• **What to produce**: Scan the records below, and wherever a line has the word "Hrow", pull it out.

** Opening Extracted entries block **

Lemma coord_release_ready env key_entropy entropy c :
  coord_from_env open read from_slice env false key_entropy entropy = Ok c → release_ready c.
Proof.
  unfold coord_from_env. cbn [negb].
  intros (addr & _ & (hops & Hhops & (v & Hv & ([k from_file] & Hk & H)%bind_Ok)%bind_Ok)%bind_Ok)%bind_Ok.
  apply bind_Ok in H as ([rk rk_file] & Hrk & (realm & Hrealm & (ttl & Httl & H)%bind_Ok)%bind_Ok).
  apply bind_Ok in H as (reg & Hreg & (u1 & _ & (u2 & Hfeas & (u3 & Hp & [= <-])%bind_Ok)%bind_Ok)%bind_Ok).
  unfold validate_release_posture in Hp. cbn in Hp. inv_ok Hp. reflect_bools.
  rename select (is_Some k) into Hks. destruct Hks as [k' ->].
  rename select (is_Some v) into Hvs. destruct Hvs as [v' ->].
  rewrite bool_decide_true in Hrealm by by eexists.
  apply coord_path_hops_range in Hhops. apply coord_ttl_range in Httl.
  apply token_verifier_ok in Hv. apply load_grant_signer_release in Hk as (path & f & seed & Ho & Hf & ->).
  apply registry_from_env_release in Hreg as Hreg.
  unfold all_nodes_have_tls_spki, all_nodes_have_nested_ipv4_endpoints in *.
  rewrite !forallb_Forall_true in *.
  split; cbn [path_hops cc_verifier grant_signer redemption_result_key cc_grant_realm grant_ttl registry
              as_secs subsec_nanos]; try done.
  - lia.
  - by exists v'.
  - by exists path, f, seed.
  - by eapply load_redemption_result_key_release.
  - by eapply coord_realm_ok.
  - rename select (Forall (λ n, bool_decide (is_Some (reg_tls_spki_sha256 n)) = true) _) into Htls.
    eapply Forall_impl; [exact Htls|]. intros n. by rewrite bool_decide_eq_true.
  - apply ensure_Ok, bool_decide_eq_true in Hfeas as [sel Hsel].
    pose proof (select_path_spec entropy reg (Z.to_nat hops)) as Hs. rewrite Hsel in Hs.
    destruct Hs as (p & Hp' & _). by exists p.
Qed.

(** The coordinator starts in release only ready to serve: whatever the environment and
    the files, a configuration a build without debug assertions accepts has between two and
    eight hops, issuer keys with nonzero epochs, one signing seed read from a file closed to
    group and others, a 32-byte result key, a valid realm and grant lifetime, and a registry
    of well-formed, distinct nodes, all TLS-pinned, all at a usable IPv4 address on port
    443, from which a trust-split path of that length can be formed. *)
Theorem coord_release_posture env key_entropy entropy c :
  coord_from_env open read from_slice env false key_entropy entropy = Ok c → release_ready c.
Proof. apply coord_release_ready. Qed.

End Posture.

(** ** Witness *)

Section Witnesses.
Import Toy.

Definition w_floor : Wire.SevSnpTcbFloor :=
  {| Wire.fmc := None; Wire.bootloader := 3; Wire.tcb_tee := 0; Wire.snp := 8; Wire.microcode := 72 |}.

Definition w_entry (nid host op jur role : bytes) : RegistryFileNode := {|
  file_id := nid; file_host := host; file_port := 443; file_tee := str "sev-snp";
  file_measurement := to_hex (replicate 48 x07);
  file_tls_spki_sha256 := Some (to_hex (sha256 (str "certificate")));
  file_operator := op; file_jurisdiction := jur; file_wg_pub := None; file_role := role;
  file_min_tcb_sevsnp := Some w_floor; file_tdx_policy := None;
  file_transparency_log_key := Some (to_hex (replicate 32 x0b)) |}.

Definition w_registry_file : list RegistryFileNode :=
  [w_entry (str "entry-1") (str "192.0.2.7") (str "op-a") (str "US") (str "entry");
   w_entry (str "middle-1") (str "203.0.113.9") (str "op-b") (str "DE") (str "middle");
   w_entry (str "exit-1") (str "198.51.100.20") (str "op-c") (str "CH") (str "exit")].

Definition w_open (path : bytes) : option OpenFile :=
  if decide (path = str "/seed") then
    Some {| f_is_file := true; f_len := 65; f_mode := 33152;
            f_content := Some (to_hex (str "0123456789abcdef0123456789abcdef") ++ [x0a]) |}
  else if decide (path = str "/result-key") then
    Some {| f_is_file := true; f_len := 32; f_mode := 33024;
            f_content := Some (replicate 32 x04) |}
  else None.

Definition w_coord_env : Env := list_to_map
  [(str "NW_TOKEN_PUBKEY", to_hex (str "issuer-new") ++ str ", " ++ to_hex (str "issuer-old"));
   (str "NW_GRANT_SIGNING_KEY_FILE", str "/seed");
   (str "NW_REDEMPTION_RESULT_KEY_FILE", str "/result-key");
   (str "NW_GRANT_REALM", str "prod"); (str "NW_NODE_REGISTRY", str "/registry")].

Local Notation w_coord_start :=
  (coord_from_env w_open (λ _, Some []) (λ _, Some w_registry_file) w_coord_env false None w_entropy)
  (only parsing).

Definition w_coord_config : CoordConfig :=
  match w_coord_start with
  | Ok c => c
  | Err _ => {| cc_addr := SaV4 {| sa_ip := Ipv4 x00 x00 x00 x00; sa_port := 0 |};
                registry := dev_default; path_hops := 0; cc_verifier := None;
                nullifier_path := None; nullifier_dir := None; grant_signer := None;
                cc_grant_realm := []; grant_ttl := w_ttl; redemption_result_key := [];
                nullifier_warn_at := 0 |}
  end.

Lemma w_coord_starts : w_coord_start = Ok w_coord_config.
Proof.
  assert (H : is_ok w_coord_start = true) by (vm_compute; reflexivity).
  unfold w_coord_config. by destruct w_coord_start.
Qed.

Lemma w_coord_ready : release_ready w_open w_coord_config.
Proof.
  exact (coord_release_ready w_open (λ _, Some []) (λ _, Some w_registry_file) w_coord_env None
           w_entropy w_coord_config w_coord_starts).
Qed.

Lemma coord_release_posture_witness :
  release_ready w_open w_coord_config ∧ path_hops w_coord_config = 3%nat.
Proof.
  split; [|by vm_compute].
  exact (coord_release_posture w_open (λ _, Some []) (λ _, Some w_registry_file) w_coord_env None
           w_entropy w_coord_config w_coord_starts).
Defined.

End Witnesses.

** Closing Extracted entries block **
** Opening Extracted entries block **

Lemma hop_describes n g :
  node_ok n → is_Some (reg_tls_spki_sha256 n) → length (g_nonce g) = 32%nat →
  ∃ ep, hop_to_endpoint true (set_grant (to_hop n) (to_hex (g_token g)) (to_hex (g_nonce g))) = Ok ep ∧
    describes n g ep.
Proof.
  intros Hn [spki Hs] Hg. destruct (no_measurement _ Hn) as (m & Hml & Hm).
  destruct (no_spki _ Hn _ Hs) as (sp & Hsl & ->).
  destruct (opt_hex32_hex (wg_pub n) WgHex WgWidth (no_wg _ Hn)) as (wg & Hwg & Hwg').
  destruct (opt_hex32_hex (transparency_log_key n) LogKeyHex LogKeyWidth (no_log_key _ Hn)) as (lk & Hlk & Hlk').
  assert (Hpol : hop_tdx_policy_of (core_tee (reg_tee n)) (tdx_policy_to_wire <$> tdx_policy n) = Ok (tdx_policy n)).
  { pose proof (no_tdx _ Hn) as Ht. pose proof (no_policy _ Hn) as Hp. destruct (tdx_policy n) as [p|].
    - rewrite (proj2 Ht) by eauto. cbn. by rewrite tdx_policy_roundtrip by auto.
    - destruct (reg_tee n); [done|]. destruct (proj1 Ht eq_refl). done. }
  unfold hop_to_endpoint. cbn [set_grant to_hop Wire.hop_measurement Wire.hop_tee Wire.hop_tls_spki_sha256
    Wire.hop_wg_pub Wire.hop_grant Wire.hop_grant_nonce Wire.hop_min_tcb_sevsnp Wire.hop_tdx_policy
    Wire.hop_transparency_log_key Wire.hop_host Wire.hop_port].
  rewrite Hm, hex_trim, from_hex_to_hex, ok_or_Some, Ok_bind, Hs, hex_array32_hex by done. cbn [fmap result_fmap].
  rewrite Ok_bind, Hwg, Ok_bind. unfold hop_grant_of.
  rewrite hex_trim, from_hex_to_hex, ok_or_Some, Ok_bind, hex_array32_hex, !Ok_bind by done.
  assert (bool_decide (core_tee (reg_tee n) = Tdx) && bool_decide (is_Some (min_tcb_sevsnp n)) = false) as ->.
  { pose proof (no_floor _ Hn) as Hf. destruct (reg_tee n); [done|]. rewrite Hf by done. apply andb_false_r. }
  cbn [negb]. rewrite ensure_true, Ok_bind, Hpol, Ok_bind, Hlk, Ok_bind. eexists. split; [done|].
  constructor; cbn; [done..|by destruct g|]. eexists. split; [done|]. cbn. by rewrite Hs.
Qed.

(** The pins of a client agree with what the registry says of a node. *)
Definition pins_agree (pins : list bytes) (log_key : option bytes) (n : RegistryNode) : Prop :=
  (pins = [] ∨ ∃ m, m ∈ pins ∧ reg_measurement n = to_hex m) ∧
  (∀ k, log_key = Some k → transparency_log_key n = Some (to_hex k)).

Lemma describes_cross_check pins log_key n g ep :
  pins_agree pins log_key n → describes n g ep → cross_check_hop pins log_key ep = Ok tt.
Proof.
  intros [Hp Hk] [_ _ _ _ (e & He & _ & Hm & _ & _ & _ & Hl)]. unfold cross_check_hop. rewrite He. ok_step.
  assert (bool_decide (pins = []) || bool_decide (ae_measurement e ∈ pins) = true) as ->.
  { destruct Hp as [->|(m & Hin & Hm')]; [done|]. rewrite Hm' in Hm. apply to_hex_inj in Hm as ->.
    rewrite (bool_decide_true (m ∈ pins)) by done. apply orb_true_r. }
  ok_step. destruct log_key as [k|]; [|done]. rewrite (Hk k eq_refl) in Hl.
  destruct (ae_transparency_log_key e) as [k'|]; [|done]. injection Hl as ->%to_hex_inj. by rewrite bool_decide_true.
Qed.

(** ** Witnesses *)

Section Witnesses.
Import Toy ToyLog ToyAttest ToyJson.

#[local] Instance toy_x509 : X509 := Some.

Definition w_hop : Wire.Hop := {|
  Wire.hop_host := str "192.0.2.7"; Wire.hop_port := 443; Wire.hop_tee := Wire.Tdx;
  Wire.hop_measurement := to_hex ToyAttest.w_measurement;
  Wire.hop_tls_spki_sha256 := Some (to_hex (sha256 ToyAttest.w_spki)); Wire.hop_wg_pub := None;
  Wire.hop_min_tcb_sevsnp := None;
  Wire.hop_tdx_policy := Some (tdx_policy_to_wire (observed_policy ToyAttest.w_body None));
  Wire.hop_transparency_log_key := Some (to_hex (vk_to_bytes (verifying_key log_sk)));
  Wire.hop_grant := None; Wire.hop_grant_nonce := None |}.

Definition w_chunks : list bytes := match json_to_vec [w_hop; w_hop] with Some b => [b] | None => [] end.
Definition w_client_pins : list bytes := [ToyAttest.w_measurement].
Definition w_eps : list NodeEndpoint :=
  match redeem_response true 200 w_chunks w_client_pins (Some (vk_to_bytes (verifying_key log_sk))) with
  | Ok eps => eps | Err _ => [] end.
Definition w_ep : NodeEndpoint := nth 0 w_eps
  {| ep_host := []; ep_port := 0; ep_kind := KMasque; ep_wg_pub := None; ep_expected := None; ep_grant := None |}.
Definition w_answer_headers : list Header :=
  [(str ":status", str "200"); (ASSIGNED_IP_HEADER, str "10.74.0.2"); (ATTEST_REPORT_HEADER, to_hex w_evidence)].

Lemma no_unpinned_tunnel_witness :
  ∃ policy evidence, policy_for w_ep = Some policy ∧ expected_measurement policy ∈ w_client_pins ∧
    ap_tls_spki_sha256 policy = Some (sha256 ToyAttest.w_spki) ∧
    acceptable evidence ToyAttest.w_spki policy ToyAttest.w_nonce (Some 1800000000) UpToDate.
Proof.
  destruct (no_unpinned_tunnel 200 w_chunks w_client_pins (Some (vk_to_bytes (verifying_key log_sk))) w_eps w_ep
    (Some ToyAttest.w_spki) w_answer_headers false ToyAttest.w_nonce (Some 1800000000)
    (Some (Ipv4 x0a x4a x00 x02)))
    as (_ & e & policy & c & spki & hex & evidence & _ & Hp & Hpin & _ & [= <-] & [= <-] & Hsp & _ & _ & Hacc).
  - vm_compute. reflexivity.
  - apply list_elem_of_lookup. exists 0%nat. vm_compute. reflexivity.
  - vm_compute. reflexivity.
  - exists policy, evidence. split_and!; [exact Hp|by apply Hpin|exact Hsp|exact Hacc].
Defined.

** Closing Extracted entries block **
** Opening Extracted entries block **

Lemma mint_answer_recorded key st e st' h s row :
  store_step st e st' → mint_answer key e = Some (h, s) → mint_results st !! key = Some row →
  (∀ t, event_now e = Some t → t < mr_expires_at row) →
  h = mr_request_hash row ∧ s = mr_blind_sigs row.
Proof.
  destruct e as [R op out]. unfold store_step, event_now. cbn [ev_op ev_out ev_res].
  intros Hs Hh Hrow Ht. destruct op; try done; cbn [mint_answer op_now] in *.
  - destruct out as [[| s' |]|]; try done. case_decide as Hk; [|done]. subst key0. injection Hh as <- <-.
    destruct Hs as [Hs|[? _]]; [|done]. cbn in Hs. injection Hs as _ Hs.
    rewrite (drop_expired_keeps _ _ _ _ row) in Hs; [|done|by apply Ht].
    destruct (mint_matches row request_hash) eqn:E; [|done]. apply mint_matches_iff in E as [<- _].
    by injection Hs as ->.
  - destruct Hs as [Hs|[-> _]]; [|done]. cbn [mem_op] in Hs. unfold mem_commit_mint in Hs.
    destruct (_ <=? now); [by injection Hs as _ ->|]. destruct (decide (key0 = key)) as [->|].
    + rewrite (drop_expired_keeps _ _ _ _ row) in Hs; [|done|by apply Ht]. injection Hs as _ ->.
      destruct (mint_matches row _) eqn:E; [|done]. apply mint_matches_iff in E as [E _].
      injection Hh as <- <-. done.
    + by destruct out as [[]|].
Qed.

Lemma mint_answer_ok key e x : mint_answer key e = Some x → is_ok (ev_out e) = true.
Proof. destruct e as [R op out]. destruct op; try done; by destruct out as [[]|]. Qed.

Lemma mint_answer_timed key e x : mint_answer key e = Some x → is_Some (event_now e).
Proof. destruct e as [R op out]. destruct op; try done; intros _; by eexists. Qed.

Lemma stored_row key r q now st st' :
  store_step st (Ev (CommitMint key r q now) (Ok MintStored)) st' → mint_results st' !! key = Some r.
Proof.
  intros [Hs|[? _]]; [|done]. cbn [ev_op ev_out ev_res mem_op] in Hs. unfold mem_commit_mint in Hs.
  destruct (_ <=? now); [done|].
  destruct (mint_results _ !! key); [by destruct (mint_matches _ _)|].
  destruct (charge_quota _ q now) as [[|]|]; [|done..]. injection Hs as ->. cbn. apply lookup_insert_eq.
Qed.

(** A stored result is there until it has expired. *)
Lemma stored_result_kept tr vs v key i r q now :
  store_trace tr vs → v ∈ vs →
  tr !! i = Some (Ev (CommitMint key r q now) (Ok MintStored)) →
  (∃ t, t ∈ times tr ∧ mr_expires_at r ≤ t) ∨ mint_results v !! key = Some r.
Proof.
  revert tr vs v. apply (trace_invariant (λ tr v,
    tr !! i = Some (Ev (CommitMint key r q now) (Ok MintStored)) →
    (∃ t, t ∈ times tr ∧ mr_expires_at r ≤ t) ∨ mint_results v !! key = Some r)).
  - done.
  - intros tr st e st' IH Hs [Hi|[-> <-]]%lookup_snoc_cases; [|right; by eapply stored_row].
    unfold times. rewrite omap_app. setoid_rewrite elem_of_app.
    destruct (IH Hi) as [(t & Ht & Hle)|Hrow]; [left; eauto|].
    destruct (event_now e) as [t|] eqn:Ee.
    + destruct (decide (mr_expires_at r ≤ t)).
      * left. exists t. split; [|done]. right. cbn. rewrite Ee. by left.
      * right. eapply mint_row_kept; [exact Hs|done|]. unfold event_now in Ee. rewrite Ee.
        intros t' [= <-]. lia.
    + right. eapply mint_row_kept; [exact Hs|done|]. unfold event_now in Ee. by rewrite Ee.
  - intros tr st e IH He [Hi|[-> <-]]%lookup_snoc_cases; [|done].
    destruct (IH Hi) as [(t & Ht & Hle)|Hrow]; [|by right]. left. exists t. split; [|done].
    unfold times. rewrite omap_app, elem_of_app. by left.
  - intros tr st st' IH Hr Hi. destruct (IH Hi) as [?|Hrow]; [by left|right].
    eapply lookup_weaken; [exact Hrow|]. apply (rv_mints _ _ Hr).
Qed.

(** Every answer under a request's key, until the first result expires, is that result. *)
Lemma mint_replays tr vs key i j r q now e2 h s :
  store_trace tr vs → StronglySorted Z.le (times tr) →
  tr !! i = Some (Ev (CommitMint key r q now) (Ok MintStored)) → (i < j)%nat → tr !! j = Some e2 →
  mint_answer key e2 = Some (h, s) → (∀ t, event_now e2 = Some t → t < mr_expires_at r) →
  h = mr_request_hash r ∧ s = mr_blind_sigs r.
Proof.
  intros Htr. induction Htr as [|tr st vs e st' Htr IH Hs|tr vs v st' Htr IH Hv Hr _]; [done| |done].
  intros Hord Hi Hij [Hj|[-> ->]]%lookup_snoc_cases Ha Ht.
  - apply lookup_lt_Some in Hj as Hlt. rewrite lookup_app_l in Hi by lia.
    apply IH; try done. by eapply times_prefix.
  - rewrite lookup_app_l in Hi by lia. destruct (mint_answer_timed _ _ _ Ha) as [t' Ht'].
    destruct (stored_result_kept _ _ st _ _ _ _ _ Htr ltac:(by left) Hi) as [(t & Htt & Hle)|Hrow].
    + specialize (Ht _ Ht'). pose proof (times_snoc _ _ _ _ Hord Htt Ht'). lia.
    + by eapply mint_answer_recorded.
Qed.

** Closing Extracted entries block **

• **Answer area**:
  intros Hs Hh Hrow Ht. destruct op; try done; cbn [mint_answer op_now] in *.
    destruct (IH Hi) as [(t & Ht & Hle)|Hrow]; [left; eauto|].
    destruct (IH Hi) as [(t & Ht & Hle)|Hrow]; [|by right]. left. exists t. split; [|done].
  - intros tr st st' IH Hr Hi. destruct (IH Hi) as [?|Hrow]; [by left|right].
    eapply lookup_weaken; [exact Hrow|]. apply (rv_mints _ _ Hr).
    destruct (stored_result_kept _ _ st _ _ _ _ _ Htr ltac:(by left) Hi) as [(t & Htt & Hle)|Hrow].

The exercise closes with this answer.